Your objective → From the data below, return the exact lines starting at the line containing "(** * fix-links.js: anchor" and ending at the line containing "code unit belonged", both included, and nothing else.

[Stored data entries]
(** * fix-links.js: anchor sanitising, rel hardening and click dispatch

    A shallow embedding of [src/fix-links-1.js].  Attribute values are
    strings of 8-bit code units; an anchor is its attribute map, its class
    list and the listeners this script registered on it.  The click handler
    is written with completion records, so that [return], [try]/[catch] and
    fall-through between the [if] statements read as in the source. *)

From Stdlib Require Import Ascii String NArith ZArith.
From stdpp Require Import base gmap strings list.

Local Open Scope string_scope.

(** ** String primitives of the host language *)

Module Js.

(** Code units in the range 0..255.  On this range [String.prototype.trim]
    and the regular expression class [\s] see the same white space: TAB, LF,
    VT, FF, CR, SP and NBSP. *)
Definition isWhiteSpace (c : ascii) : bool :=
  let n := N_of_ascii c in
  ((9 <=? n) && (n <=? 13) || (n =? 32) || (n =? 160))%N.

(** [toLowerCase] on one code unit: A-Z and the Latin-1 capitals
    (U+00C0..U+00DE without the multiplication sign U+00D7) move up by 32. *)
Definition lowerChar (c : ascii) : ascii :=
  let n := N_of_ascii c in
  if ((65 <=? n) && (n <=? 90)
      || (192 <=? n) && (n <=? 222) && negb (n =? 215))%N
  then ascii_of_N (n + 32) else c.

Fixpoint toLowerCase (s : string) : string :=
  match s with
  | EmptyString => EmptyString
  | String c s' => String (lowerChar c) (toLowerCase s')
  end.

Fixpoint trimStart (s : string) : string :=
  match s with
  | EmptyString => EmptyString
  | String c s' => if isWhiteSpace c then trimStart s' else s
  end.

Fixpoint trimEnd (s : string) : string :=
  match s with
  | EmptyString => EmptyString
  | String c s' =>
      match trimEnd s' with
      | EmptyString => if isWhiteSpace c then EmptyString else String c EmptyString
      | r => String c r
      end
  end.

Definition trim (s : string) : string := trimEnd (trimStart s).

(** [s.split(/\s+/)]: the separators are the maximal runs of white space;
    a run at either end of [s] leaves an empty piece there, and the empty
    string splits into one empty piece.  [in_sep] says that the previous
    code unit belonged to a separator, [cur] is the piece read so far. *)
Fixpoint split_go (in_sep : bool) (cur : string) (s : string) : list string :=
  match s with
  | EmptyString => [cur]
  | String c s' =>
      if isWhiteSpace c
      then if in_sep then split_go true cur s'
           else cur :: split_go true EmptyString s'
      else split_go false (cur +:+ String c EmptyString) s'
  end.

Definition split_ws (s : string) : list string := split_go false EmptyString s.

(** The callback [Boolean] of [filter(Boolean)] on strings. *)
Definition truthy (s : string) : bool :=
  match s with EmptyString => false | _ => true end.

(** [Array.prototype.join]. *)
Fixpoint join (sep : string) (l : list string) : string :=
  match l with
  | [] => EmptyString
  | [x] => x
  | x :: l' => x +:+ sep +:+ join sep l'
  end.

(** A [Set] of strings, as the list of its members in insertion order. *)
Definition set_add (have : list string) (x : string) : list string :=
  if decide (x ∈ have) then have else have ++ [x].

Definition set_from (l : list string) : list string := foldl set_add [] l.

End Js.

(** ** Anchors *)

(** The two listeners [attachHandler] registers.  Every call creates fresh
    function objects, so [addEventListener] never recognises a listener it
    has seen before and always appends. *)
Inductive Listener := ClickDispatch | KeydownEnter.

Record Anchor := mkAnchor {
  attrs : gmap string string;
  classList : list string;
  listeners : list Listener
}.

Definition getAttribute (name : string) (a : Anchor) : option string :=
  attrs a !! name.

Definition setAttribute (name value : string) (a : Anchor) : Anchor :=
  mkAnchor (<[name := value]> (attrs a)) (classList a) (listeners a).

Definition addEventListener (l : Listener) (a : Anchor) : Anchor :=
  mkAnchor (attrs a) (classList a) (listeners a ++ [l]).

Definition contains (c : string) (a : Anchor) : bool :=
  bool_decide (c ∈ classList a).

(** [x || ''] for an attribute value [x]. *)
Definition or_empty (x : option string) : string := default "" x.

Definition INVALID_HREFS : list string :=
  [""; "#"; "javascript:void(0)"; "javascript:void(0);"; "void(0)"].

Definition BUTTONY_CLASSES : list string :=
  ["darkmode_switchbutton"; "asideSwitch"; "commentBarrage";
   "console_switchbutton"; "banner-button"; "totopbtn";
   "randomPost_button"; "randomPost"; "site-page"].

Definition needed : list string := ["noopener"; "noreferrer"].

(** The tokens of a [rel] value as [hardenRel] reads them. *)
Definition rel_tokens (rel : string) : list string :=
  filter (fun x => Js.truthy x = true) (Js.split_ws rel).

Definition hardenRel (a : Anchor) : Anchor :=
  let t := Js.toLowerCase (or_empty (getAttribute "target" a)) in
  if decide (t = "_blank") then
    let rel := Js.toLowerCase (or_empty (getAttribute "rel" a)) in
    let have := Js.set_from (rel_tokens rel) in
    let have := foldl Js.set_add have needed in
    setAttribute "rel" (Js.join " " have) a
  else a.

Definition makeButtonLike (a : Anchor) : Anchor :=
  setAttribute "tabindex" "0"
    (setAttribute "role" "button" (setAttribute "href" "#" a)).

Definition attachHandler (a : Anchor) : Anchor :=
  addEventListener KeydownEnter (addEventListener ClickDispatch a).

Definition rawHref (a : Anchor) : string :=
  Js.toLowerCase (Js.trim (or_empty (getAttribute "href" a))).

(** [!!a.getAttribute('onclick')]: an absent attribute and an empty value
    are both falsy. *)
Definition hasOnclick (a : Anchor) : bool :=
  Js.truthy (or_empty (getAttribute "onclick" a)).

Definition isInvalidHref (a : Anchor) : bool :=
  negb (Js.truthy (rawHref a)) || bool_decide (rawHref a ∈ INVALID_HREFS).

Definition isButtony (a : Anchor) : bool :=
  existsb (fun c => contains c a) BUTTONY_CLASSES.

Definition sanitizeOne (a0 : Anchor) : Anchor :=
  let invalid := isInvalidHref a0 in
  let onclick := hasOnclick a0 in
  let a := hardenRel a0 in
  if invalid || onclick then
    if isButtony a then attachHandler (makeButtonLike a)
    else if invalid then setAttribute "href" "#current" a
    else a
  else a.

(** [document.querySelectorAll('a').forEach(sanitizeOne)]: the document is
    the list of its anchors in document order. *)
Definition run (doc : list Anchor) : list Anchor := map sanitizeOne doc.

* * *

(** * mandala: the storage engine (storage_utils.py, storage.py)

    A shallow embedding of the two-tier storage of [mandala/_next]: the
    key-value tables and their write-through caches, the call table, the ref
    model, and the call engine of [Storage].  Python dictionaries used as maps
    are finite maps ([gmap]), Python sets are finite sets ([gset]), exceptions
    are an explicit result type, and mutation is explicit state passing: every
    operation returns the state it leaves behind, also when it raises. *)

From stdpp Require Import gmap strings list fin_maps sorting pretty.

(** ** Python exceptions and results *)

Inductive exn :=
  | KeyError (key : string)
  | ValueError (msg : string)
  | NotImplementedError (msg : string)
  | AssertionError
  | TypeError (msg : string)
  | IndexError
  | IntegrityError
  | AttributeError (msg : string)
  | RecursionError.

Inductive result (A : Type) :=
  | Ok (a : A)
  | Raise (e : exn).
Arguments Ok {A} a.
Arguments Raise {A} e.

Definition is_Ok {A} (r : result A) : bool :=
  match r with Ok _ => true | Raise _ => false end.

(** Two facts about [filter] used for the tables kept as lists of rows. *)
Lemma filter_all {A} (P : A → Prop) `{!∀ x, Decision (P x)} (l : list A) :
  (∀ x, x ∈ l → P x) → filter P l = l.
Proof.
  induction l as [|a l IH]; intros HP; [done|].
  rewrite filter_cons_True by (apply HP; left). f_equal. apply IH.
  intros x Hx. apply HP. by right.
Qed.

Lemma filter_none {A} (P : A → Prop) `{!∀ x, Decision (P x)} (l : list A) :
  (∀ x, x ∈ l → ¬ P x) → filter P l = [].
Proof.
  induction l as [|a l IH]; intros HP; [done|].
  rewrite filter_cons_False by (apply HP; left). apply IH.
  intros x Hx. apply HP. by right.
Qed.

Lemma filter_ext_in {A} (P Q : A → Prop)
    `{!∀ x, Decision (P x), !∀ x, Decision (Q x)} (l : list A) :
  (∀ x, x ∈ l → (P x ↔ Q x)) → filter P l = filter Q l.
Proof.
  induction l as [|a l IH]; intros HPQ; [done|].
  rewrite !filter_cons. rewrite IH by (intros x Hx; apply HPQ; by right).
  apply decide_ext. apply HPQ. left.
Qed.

Answer space →
(** * fix-links.js: anchor sanitising, rel hardening and click dispatch

    A shallow embedding of [src/fix-links-1.js].  Attribute values are
    strings of 8-bit code units; an anchor is its attribute map, its class
    list and the listeners this script registered on it.  The click handler
    is written with completion records, so that [return], [try]/[catch] and
    fall-through between the [if] statements read as in the source. *)

From Stdlib Require Import Ascii String NArith ZArith.
From stdpp Require Import base gmap strings list.

Local Open Scope string_scope.

(** ** String primitives of the host language *)

Module Js.

(** Code units in the range 0..255.  On this range [String.prototype.trim]
    and the regular expression class [\s] see the same white space: TAB, LF,
    VT, FF, CR, SP and NBSP. *)
Definition isWhiteSpace (c : ascii) : bool :=
  let n := N_of_ascii c in
  ((9 <=? n) && (n <=? 13) || (n =? 32) || (n =? 160))%N.

(** [toLowerCase] on one code unit: A-Z and the Latin-1 capitals
    (U+00C0..U+00DE without the multiplication sign U+00D7) move up by 32. *)
Definition lowerChar (c : ascii) : ascii :=
  let n := N_of_ascii c in
  if ((65 <=? n) && (n <=? 90)
      || (192 <=? n) && (n <=? 222) && negb (n =? 215))%N
  then ascii_of_N (n + 32) else c.

Fixpoint toLowerCase (s : string) : string :=
  match s with
  | EmptyString => EmptyString
  | String c s' => String (lowerChar c) (toLowerCase s')
  end.

Fixpoint trimStart (s : string) : string :=
  match s with
  | EmptyString => EmptyString
  | String c s' => if isWhiteSpace c then trimStart s' else s
  end.

Fixpoint trimEnd (s : string) : string :=
  match s with
  | EmptyString => EmptyString
  | String c s' =>
      match trimEnd s' with
      | EmptyString => if isWhiteSpace c then EmptyString else String c EmptyString
      | r => String c r
      end
  end.

Definition trim (s : string) : string := trimEnd (trimStart s).

(** [s.split(/\s+/)]: the separators are the maximal runs of white space;
    a run at either end of [s] leaves an empty piece there, and the empty
    string splits into one empty piece.  [in_sep] says that the previous
    code unit belonged to a separator, [cur] is the piece read so far. *)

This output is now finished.